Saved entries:
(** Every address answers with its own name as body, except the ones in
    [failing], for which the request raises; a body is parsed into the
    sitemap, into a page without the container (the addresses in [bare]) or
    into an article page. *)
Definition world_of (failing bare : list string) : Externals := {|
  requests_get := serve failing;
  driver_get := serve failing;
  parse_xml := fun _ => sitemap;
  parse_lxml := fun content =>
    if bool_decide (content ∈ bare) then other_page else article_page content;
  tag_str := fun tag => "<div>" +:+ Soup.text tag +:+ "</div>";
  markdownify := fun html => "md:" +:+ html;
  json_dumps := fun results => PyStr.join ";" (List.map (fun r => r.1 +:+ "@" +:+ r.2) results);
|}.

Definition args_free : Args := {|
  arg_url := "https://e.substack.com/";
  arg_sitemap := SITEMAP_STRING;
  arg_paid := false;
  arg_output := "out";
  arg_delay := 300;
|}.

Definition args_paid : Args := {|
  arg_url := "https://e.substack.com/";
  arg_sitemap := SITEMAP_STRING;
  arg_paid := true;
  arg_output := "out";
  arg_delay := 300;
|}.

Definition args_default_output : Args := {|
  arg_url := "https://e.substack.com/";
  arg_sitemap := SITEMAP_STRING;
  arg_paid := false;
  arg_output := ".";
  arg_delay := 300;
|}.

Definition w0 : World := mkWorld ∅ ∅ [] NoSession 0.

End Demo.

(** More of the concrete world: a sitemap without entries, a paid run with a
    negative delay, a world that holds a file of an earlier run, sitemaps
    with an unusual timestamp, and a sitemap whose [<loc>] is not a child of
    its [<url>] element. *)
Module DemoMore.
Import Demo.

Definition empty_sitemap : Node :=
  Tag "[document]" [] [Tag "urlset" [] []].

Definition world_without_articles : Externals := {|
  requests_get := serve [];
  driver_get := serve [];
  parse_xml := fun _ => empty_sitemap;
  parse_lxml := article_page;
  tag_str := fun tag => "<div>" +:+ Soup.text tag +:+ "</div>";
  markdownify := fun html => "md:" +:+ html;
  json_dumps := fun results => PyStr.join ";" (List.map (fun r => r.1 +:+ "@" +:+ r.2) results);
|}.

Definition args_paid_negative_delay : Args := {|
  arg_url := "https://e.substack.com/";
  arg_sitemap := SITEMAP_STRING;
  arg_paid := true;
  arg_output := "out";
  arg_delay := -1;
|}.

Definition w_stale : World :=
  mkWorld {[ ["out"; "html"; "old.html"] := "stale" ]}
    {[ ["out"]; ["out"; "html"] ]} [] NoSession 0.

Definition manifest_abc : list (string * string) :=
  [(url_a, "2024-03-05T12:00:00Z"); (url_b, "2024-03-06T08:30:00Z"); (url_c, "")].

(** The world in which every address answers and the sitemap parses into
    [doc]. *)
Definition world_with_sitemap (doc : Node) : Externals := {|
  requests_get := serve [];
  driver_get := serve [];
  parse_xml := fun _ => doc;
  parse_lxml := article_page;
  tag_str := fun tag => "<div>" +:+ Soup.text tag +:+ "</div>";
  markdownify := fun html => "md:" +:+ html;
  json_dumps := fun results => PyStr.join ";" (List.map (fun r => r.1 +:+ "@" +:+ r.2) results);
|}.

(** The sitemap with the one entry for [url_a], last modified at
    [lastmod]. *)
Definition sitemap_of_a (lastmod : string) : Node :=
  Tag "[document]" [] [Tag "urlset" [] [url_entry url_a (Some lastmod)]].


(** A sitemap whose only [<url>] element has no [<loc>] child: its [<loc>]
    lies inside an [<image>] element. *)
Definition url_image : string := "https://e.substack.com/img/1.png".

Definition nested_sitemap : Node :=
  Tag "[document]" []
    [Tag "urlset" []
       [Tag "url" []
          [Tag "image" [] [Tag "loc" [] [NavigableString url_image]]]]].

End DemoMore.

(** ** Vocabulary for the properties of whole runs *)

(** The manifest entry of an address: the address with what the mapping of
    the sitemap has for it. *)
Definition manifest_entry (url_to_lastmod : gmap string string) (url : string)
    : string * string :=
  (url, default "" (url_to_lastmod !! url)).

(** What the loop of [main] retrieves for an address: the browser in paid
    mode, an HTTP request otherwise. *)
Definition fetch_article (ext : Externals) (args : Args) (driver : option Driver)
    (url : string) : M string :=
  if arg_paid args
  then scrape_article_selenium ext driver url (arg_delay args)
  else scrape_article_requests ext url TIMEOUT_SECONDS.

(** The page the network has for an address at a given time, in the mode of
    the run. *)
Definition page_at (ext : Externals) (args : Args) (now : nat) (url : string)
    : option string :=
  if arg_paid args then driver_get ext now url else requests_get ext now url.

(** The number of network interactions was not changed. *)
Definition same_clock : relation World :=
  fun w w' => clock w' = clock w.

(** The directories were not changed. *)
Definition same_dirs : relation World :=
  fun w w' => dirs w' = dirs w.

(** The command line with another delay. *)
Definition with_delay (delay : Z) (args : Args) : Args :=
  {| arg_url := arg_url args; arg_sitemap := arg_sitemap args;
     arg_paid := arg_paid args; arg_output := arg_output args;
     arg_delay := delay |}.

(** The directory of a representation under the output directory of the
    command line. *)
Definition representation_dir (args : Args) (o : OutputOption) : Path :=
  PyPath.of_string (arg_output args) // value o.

◆ WHAT THIS TASK INVOLVES: For each line above that includes the word "Node", make a copy of that line.

◆ EXERCISE RESULT:
Definition empty_sitemap : Node :=
Definition world_with_sitemap (doc : Node) : Externals := {|
Definition sitemap_of_a (lastmod : string) : Node :=
Definition nested_sitemap : Node :=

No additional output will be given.